Labor Report on the State of Florida - Labor Day 2002
Florida Economy Uncertain and Stagnant
On Labor Day 2002, Florida's economy is experiencing some trouble. The unemployment rate was 5.1% (seasonally adjusted) in June of 2002, up from the year before but still below the national average of 5.9%. Total non-agricultural employment for June was virtually unchanged from a year earlier, again doing slightly better than the national average. The events of Sept. 11, 2001 hit Florida's tourism industry especially hard, although there has been some rebound.
Incomes of Florida residents have been rising, although not quite as rapidly as for the nation as a whole. 2001 Florida per capita income was $28,493, 94.1% of the U.S. average. This represents a 9.2% increase in real (inflation adjusted) income over 1991, which is less rapid growth than for the nation as a whole. Florida per capita income is still above average for the nation's southeast region, but it is losing ground on this measure also.
Median income for a family of four in Florida was $55,351 in 2000 (the latest year for which statistics are available), or 88.9% of the U.S. average. This placed Florida 37th of the 50 states, down from 35th the year before.
Wages in Florida
For working people in Florida, the trend in wages is more important than trends in income. This is because income figures also include non-wage forms of payment such as returns from investments and pensions. Looking at wages, Florida appears slightly worse than it does in income terms. In the year 2000 (the latest year for which data are available), the Florida average yearly wage was $30,549, only 86.5% of the national average.
Similarly, the median hourly wage for all workers paid by the hour in the state in 2001 was $9.64/hour, or 94.8% of the U.S. average. This is also lower than the median hourly wage for the states of the South Atlantic Region, which was $10.02/hr. Adjusted for inflation, Florida median hourly rates in 2001 exceeded 1989 levels ( the peak year of the last business cycle) by only 5.4%. In constant 2001 dollars they changed from $9.15/hour to $9.64/hour in that twelve year period.

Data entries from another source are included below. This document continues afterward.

(** * django-messages: the form field of [fields.py] and the views of
    [views.py], embedded as Rocq functions, with the properties of the
    specification proved (or refuted) about them. *)

From Stdlib Require Import ZArith String Ascii DecimalString DecimalZ DecimalPos.
From stdpp Require Import gmap strings list.

Local Open Scope string_scope.
Local Open Scope Z_scope.

(** ** Python built-ins used by the two modules *)

Module Py.

(** Text is unicode text whose characters are code points below 256: a
    [string] lists them, one [ascii] each. *)

(** Exceptions that can leave the modelled code. [ValueError] stands for
    the class with its subclasses; [OverflowError] is what the database
    driver raises for an integer that does not fit the key column. *)
Inductive exn : Type :=
  | ValidationError (message : string)
  | AttributeError (name : string)
  | ValueError (literal : string)
  | OverflowError
  | KeyError (key : string)
  | Http404.

(** The outcome of a call: a returned value or a raised exception. *)
Inductive result (A : Type) : Type :=
  | Return (a : A)
  | Raise (e : exn).
Arguments Return {A} a.
Arguments Raise {A} e.

Definition bind {A B : Type} (m : result A) (k : A → result B) : result B :=
  match m with
  | Return a => k a
  | Raise e => Raise e
  end.

#[global] Instance result_ret : MRet result := @Return.
#[global] Instance result_bind : MBind result := λ A B k m, bind m k.

(** [for x in l: ...] collecting results, stopping at the first exception. *)
Fixpoint for_each {A B : Type} (f : A → result B) (l : list A) : result (list B) :=
  match l with
  | [] => Return []
  | x :: l' => y ← f x; ys ← for_each f l'; Return (y :: ys)
  end.

(** [unicode.isspace] on the code points below 256: TAB, LF, VT, FF, CR,
    the four separators FS..US, the space, NEL (133) and the no-break
    space (160). *)
Definition isspace (c : ascii) : bool :=
  let n := nat_of_ascii c in
  ((9 <=? n)%nat && (n <=? 13)%nat) || ((28 <=? n)%nat && (n <=? 32)%nat)
  || (n =? 133)%nat || (n =? 160)%nat.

Low Income Workers, Inequality, and Poverty
Florida has a large concentration of workers earning very low wages. As of 2001, 3.2% of the state's workers earned less than the national minimum wage ($5.15/hour), and 3.7% earned either the minimum wage or less. This is much higher than the national averages (2.2% and 3.1%) and somewhat higher than the regional averages (2.7% and 3.2%).

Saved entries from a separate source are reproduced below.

(** X16: in every state that a session reaches, every entry that
    [list_logs] prints can be fetched: [get_log] with the id shown in
    its line finds exactly that entry. *)
Theorem listed_logs_are_retrievable
    (RegExp_i : string -> string + (string -> bool))
    (localeCompare : string -> string -> Z) (calls : list Call) (e : LogEntry) :
  let s := (session RegExp_i localeCompare calls initState).2 in
  e ∈ recentLogs localeCompare s ->
  JsMap.get (entry_id e) (logStore s) = Some e /\
  get_log RegExp_i (mkArgs (entry_id e) None None None) s
  = Return (Js.join Js.nl
              (logHeader e ++ [entry_stdout e +:+ Js.nl +:+ entry_stderr e])%list).
Proof.
  intros s Hin.
  destruct (storeOk_session RegExp_i localeCompare calls initState storeOk_init)
    as (Hnd & _ & Hkeys & _). fold s in Hnd, Hkeys.
  assert (Hget : JsMap.get (entry_id e) (logStore s) = Some e).
  { unfold recentLogs in Hin. apply elem_of_take in Hin as (i & Hin & _).
    apply list_elem_of_lookup_2 in Hin.
    rewrite jsSort_Permutation in Hin. unfold JsMap.values in Hin.
    apply list_elem_of_fmap in Hin as ([k e'] & -> & Hin). simpl.
    pose proof (proj1 (Forall_forall _ _) Hkeys _ Hin) as [Hid _]. simpl in Hid.
    rewrite Hid. by apply get_NoDup_elem. }
  split; [exact Hget|]. by apply get_log_found_plain.
Qed.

The number of Florida workers earning less than $8.00 per hour (well below the poverty level for a family of four) was also high. Twenty nine and a half percent (29.5%) of Florida workers were at this level of the "working poor" -- higher than either the national or regional averages.
An April 2002 study of Florida found that inequality grew from the late-1970s to the late-1990s, but had remained relatively unchanged from the late 1980s on. As of the late 1990s, Florida had greater income inequality between the richest fifth and middle fifth of its population than 40 of the 50 states, and greater inequality between the richest fifth and poorest fifth than 32 other states.
Despite these low wages, Florida has very recently been moving itself out of the "high poverty" category. In 1999 and previous years, the state had a higher poverty rate than the U.S. as a whole. But in 1999-2000 (the latest two year dates for which information is available), Florida's average poverty level was 11.5% of the population, identical to the national average. In the year 2000 Florida actually moved below the national average for poverty: 10.6% compared to a national rate of 11.3%. If this drop in the poverty should hold up in subsequent years, it would be a most welcome development for our state.
Workplace Conditions and Government Worker Protections
Income is not the only measure of worker well-being. The way employees are treated in the workplace and government policies which protect workers are also important. On this score, Florida rates poorly. The state is one of only seven in the nation that has no minimum wage for workers not covered by the national minimum wage. Florida's unemployment laws are written so restrictively that it has among the lowest percentage of unemployed qualifying for benefits in the nation. The state ranks low in the number of worker protection statutes.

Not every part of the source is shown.